#### GIVEN RECORDS
╔══
#[export] Instance eta_FileIndexerStore : Eta Fs.FileIndexerStore :=
  fun r => Fs.mk r.(Fs.snapshotPath) r.(Fs.alertsPath) r.(Fs.writerLeasePath) r.(Fs.manifestSha256) r.(Fs.activeLease)
             r.(Fs.leaseMutationFailures) r.(Fs.issued) r.(Fs.disk).

#[export] Instance store_hasDisk : HasDisk Fs.FileIndexerStore :=
  {| diskOf := Fs.disk; setDisk := fun d s => s <| Fs.disk := d |>; diskOf_setDisk _ _ := eq_refl |}.

Module Durable.
Section Durable.
Context (os : Os.OperatingSystem) (sha256 : string -> string) (numberText : Z -> Z -> string).

#[local] Notation Method := (Task Fs.FileIndexerStore).

(** [new FileIndexerStore(directory, manifestSha256)] over the disk. *)
Definition newFileIndexerStore (directory manifestSha256 : string) (disk : Dsk.Disk) : Outcome Fs.FileIndexerStore :=
  let root := resolve os directory in
  let within name := resolve os (root ⧺ "/" ⧺ name) in
  digest ← assertSha256Digest manifestSha256 "release manifest digest";
  Returns {| Fs.snapshotPath := within "indexer-snapshot.json"; Fs.alertsPath := within "critical-alerts.json";
             Fs.writerLeasePath := within "indexer-writer.lock"; Fs.manifestSha256 := digest;
             Fs.activeLease := None; Fs.leaseMutationFailures := []; Fs.issued := 0%nat; Fs.disk := disk |}.

Definition assertActiveLease (lease : Lease) : Method unit :=
  s ← getState; unlessThrow (bool_decide (s.(Fs.activeLease) = Some lease)) InvalidIndexerWriterLeaseError.

(** A mutation that fails is remembered until the writer ends. *)
Definition trackLeaseMutation (operation : Method unit) : Method unit :=
  tryCatch operation (fun e =>
    modifyState (fun s => s <| Fs.leaseMutationFailures := s.(Fs.leaseMutationFailures) ++ [e] |>) ;; throwing e).
(* ===== verification/DiskSpec.v ===== *)
(** * Files under one directory: what an operation leaves alone, and what it leaves behind

    Every operation of the store works on names of one directory.  [Untouched P]
    relates two file systems that differ there only at the names in [P] and in
    the modes of the directories above them.  The lemmas hold for any faults, so
    for a process that dies at any point; those of the last section are for a
    system without faults. *)
From stdpp Require Import gmap.
From S2P Require Import Prelude JsMap Types MoveDomains JsValue Numerals Json Store CursorRoundTrip Disk.

(** ** Paths: what [resolve] and [dirname] do on names under a directory *)

(** ** Segments *)

Definition noSlash (s : string) : bool := allChars (fun c => negb (isSlash c)) s.

(** A name that a resolved path can contain. *)
Definition isSegment (s : string) : bool :=
  noSlash s && negb (bool_decide (s = "")) && negb (bool_decide (s = ".")) && negb (bool_decide (s = "..")).

Abbreviation Segments := (Forall (fun s => isSegment s = true)).

Lemma isSegment_noSlash s : isSegment s = true -> noSlash s = true.
Proof. unfold isSegment. intros H. by bools. Qed.

Lemma isSegment_nonempty s : isSegment s = true -> s <> "".
Proof. unfold isSegment. intros H. by bools. Qed.

Lemma splitSlash_String c rest : c <> "/"%char ->
  splitSlash (String c rest)
  = match splitSlash rest with segment :: segments => String c segment :: segments | [] => [String c ""] end.
Proof. intros H. destruct c as [[] [] [] [] [] [] [] []]; try reflexivity. by destruct H. Qed.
╚══
Would you return each line of the material above, unchanged, from the first one through the line where "s ← getState;" appears?

#[export] Instance eta_FileIndexerStore : Eta Fs.FileIndexerStore :=
  fun r => Fs.mk r.(Fs.snapshotPath) r.(Fs.alertsPath) r.(Fs.writerLeasePath) r.(Fs.manifestSha256) r.(Fs.activeLease)
             r.(Fs.leaseMutationFailures) r.(Fs.issued) r.(Fs.disk).

#[export] Instance store_hasDisk : HasDisk Fs.FileIndexerStore :=
  {| diskOf := Fs.disk; setDisk := fun d s => s <| Fs.disk := d |>; diskOf_setDisk _ _ := eq_refl |}.

Module Durable.
Section Durable.
Context (os : Os.OperatingSystem) (sha256 : string -> string) (numberText : Z -> Z -> string).

#[local] Notation Method := (Task Fs.FileIndexerStore).

(** [new FileIndexerStore(directory, manifestSha256)] over the disk. *)
Definition newFileIndexerStore (directory manifestSha256 : string) (disk : Dsk.Disk) : Outcome Fs.FileIndexerStore :=
  let root := resolve os directory in
  let within name := resolve os (root ⧺ "/" ⧺ name) in
  digest ← assertSha256Digest manifestSha256 "release manifest digest";
  Returns {| Fs.snapshotPath := within "indexer-snapshot.json"; Fs.alertsPath := within "critical-alerts.json";
             Fs.writerLeasePath := within "indexer-writer.lock"; Fs.manifestSha256 := digest;
             Fs.activeLease := None; Fs.leaseMutationFailures := []; Fs.issued := 0%nat; Fs.disk := disk |}.

Definition assertActiveLease (lease : Lease) : Method unit :=
  s ← getState; unlessThrow (bool_decide (s.(Fs.activeLease) = Some lease)) InvalidIndexerWriterLeaseError.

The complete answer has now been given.